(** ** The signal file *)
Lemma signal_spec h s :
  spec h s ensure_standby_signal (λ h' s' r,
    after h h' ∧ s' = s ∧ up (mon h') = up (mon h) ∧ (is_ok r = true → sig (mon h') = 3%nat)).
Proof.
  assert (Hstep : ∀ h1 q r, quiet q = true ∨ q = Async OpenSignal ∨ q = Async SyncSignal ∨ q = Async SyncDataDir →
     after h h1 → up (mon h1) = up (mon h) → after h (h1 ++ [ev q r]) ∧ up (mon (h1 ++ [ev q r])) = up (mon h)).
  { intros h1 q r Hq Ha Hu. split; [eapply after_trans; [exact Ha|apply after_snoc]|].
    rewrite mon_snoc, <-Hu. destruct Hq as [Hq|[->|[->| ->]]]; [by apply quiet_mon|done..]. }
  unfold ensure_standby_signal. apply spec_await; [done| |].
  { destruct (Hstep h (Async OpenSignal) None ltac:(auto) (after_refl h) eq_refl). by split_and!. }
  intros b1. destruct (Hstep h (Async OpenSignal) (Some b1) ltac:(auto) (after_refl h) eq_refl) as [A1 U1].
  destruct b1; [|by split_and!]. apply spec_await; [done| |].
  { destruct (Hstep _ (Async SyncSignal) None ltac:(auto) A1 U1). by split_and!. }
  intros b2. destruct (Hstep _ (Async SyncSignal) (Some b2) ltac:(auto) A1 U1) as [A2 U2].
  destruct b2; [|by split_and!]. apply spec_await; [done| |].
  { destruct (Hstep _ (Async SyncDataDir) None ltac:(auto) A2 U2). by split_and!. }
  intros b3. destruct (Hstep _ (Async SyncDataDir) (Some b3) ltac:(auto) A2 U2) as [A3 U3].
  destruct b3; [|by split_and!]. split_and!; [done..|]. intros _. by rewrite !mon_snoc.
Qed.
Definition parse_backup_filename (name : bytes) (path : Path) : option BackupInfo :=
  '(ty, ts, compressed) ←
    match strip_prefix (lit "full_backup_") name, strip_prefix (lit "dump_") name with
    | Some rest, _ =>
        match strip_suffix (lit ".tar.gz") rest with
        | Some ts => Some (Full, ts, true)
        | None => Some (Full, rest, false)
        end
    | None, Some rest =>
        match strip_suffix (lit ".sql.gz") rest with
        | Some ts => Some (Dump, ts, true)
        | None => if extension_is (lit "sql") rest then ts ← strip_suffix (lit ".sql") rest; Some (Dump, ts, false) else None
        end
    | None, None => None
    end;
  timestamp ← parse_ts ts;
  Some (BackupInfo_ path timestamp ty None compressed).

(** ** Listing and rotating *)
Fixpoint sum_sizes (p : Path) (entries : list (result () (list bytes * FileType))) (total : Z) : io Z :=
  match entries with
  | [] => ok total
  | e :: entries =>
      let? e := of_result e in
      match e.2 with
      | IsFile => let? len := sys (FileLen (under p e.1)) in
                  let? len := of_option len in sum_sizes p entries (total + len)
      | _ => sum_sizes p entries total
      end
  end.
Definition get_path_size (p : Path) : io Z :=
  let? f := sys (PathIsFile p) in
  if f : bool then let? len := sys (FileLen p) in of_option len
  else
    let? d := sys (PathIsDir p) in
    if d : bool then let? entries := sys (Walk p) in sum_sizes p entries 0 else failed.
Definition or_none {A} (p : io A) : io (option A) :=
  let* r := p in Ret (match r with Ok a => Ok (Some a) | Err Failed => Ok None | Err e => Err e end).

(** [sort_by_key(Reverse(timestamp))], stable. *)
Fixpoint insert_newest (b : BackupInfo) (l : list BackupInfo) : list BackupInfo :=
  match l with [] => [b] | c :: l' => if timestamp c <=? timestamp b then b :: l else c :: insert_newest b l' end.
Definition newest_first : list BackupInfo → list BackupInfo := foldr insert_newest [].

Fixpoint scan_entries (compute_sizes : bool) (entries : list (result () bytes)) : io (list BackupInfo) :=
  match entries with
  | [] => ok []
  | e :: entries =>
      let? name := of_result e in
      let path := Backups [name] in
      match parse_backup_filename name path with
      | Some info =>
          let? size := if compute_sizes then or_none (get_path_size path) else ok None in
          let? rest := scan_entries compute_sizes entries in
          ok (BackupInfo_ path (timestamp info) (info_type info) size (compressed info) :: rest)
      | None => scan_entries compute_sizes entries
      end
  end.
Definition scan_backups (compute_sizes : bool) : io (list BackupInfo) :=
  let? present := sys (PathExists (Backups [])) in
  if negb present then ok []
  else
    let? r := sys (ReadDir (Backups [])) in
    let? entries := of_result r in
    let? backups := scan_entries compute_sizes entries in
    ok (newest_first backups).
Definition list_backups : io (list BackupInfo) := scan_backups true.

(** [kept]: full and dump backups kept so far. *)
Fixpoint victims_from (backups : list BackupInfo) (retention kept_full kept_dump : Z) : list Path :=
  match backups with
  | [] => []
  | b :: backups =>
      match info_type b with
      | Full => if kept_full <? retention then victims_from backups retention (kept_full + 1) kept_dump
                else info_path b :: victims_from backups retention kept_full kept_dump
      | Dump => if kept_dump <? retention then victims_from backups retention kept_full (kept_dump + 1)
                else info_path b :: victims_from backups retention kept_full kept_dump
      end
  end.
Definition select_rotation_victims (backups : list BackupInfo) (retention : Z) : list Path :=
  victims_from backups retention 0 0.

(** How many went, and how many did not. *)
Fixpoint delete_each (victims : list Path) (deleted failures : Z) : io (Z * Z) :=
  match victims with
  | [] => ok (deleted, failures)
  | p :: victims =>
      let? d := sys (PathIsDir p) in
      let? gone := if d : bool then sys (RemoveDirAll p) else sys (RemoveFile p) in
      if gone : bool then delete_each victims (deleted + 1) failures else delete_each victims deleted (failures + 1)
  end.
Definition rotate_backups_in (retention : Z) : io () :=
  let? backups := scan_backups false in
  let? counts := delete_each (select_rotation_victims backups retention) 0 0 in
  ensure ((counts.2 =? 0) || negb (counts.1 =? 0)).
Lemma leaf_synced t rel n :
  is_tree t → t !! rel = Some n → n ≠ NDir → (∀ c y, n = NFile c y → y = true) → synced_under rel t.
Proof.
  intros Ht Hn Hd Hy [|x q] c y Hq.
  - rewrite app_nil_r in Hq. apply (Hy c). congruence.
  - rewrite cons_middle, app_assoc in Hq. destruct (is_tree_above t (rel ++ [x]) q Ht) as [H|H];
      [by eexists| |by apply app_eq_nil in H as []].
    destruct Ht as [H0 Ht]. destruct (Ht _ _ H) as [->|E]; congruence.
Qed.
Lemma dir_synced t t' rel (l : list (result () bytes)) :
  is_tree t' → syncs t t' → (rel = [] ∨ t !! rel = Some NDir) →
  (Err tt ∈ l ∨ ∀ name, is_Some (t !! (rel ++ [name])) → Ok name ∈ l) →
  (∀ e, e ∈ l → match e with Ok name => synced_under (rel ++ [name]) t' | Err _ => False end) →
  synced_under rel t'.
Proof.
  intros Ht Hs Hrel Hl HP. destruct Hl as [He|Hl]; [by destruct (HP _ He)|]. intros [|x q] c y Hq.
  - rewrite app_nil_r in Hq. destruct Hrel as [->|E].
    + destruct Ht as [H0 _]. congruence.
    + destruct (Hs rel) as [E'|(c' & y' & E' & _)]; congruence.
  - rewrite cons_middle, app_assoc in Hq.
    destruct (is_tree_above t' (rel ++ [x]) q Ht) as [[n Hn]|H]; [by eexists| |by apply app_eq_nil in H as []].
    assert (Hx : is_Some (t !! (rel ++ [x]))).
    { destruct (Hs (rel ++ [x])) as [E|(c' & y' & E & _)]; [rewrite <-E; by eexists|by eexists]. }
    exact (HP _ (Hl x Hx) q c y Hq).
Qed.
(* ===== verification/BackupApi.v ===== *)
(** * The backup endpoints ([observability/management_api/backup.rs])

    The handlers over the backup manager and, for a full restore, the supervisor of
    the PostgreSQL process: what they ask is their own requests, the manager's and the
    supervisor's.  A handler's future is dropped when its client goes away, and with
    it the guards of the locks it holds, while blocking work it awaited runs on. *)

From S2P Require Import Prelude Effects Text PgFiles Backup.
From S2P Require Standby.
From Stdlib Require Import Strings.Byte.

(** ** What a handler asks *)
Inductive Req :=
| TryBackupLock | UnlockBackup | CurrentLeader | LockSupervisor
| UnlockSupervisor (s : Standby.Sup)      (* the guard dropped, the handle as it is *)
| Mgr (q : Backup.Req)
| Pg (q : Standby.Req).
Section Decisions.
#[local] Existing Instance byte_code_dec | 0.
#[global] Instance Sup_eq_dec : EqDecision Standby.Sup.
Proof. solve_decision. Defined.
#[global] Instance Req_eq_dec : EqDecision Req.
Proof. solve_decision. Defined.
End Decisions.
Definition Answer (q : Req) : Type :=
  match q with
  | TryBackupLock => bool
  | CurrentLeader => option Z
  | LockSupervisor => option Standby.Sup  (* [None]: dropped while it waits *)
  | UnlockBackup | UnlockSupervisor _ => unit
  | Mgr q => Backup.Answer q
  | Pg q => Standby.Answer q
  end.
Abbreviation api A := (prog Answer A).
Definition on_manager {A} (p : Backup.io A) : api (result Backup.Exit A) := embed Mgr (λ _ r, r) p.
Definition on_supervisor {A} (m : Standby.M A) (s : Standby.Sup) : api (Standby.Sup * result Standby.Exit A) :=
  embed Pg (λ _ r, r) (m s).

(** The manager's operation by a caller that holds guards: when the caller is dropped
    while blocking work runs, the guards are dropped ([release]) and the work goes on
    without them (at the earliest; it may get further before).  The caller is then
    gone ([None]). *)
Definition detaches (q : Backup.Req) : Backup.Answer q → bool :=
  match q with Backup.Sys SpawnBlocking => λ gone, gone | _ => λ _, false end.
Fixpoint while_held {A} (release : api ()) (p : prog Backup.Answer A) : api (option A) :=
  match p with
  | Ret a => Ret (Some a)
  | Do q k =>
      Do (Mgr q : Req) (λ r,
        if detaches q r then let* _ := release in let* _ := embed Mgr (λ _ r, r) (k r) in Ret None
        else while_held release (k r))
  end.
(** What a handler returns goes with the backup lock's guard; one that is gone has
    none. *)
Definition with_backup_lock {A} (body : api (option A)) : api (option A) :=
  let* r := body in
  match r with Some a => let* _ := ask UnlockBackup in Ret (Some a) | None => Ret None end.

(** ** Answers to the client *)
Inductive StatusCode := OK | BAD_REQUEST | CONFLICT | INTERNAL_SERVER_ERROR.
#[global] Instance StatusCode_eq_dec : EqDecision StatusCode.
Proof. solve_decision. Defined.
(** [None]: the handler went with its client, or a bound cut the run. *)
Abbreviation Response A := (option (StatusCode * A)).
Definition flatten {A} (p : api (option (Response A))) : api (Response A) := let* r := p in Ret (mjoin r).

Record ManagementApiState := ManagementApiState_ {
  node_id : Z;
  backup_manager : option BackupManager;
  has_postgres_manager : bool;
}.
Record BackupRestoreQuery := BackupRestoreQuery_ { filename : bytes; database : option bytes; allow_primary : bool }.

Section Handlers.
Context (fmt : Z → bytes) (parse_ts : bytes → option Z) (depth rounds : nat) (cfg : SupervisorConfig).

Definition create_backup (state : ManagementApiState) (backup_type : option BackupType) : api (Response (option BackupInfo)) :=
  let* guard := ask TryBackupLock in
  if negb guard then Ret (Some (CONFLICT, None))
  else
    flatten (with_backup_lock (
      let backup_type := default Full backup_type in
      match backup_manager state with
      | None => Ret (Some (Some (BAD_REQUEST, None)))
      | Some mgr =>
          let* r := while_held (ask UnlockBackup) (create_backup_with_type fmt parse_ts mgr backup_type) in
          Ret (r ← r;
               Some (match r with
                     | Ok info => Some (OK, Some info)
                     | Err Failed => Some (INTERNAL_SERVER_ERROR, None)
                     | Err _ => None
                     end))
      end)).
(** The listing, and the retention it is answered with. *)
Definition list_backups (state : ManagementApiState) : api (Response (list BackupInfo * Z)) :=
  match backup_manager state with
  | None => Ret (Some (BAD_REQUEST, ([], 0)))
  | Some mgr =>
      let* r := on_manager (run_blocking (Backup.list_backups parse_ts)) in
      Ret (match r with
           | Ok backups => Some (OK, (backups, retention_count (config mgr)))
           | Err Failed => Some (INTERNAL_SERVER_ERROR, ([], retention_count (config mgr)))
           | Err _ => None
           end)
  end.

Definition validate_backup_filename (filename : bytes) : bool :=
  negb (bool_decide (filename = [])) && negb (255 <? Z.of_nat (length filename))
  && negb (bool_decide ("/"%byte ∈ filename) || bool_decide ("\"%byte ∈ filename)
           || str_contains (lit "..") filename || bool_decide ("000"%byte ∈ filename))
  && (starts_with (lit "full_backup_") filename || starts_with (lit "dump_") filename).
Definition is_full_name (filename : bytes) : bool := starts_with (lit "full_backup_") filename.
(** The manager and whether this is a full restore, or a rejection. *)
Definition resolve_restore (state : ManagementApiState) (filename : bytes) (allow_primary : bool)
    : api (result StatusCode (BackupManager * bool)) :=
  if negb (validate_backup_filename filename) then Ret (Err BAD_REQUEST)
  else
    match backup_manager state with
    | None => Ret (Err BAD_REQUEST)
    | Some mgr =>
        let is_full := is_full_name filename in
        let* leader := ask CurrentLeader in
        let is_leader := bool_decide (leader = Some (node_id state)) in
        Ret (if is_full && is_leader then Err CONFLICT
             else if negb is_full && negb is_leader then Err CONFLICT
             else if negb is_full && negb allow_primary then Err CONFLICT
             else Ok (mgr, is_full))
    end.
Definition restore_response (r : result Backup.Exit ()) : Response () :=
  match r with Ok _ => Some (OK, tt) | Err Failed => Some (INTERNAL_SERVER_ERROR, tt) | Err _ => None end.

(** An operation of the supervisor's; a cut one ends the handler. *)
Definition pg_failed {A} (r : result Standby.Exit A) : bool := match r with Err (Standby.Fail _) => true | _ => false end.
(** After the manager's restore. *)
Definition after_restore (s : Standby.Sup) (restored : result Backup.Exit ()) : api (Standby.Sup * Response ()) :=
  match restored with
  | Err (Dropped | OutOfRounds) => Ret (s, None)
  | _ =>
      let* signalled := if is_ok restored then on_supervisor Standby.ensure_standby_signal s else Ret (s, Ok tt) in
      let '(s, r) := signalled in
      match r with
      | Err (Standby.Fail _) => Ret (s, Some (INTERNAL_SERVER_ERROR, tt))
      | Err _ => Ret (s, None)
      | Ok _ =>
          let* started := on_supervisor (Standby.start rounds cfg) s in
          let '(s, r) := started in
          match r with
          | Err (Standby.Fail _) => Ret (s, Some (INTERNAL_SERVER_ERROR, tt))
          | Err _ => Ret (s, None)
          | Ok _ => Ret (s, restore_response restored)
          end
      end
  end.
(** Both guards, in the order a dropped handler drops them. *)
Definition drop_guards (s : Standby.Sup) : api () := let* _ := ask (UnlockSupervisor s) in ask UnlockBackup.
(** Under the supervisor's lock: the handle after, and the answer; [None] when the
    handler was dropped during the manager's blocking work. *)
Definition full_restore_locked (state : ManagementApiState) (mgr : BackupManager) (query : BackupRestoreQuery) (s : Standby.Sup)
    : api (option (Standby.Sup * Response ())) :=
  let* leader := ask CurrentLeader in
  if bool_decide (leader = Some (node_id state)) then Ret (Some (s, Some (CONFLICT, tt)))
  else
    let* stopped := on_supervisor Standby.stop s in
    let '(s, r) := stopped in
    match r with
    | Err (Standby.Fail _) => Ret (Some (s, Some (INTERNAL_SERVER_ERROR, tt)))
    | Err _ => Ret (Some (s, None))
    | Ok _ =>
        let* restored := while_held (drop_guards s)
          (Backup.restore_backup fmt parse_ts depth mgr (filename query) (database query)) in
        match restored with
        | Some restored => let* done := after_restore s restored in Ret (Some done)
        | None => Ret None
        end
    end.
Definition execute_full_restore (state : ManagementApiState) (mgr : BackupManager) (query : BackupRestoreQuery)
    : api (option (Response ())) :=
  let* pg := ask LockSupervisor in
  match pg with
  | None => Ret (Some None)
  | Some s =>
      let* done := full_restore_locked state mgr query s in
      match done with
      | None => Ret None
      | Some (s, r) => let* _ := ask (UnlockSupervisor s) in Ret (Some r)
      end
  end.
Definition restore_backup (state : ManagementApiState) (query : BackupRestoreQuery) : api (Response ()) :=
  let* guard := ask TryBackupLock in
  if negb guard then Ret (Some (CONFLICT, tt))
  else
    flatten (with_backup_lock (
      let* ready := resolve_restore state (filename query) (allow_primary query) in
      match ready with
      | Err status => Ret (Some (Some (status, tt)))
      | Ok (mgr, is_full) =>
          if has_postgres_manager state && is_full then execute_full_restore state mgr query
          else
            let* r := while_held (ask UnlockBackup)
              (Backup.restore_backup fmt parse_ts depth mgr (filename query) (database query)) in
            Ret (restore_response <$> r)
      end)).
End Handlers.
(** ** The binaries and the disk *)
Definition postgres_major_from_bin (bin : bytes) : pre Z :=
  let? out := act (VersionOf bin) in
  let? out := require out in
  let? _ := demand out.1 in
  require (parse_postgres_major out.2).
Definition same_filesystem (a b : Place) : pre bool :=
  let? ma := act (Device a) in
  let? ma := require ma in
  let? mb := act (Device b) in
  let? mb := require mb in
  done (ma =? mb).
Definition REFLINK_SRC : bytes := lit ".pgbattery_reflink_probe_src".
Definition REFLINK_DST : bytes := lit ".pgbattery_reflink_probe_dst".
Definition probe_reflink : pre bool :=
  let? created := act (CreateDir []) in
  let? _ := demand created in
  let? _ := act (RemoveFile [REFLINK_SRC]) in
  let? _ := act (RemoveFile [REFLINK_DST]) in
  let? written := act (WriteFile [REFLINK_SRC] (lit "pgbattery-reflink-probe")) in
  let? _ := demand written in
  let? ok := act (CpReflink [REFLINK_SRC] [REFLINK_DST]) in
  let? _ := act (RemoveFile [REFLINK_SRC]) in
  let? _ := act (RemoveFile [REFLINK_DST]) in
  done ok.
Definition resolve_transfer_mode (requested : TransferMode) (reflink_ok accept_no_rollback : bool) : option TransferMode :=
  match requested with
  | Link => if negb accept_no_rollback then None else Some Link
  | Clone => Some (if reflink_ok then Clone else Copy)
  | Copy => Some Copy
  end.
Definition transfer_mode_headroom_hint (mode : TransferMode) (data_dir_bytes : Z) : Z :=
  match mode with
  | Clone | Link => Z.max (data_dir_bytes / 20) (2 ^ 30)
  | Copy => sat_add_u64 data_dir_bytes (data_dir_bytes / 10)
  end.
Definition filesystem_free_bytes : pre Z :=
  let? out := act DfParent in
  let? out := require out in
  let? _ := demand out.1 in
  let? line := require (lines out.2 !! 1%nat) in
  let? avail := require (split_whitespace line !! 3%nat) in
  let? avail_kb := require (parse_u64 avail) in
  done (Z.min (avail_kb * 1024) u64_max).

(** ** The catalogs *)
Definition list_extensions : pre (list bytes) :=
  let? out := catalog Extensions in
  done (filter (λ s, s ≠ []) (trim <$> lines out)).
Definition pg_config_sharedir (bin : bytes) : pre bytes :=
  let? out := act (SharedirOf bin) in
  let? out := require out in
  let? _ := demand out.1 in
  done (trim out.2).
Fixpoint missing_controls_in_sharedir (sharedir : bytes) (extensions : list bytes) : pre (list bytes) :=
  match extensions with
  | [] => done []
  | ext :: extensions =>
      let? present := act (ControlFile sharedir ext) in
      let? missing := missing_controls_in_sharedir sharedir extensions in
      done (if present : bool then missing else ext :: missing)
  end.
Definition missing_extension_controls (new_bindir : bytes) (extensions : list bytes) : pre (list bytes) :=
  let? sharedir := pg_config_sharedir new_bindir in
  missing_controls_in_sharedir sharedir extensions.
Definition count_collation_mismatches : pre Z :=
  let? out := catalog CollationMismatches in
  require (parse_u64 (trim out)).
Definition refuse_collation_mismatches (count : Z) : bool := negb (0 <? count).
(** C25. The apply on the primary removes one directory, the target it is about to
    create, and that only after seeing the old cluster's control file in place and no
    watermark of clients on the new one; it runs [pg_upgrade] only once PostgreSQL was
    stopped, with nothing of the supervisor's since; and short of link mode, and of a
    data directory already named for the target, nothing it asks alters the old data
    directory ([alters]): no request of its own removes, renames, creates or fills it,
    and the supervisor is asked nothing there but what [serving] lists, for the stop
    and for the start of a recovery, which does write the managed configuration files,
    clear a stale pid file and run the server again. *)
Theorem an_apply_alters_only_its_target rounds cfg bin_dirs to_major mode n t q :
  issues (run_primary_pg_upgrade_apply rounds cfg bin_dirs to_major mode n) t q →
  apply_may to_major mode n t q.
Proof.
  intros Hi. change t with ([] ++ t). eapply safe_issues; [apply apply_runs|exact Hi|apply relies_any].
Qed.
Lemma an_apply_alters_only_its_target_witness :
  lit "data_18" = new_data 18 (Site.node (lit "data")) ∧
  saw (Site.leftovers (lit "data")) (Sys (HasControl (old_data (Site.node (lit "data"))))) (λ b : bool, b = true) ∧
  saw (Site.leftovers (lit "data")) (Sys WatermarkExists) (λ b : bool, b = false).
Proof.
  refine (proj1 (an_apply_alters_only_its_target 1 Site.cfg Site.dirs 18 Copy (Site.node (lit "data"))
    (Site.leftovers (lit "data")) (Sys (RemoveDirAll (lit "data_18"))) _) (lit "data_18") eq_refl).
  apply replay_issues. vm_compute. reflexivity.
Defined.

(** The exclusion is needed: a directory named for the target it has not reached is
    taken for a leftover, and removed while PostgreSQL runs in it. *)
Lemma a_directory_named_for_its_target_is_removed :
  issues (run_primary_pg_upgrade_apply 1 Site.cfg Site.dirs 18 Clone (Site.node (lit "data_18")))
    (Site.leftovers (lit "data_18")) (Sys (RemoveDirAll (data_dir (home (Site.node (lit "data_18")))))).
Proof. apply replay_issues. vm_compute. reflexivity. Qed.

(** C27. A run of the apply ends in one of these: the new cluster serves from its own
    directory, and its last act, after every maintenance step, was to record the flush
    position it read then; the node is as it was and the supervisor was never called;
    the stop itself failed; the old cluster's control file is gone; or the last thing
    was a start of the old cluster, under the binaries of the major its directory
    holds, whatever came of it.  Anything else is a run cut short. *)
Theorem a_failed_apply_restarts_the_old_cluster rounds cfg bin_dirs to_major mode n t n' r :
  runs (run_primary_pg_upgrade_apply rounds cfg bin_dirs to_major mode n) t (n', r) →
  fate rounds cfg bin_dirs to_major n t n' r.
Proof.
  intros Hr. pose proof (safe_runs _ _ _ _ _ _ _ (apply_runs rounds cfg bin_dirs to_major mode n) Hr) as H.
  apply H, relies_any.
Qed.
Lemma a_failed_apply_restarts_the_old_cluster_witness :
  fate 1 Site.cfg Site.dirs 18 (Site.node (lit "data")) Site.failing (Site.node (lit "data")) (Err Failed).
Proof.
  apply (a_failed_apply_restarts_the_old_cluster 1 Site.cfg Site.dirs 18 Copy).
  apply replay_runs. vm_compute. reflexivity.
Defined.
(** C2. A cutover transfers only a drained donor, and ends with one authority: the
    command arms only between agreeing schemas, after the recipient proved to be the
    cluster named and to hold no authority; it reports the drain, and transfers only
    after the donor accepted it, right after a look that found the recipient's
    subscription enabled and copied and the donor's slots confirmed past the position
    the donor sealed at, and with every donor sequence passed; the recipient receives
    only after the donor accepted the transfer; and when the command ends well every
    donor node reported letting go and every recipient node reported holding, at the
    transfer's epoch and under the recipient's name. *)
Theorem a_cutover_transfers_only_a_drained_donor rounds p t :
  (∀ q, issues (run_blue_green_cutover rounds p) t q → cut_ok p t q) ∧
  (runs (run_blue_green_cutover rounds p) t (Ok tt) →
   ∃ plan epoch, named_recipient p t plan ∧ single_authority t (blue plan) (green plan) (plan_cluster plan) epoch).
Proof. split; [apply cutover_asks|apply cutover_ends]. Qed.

──────

Problem to work on:
Every line that holds the word "Inductive" should be copied from the records above.

Answer to this problem:
Inductive Req :=
Inductive StatusCode := OK | BAD_REQUEST | CONFLICT | INTERNAL_SERVER_ERROR.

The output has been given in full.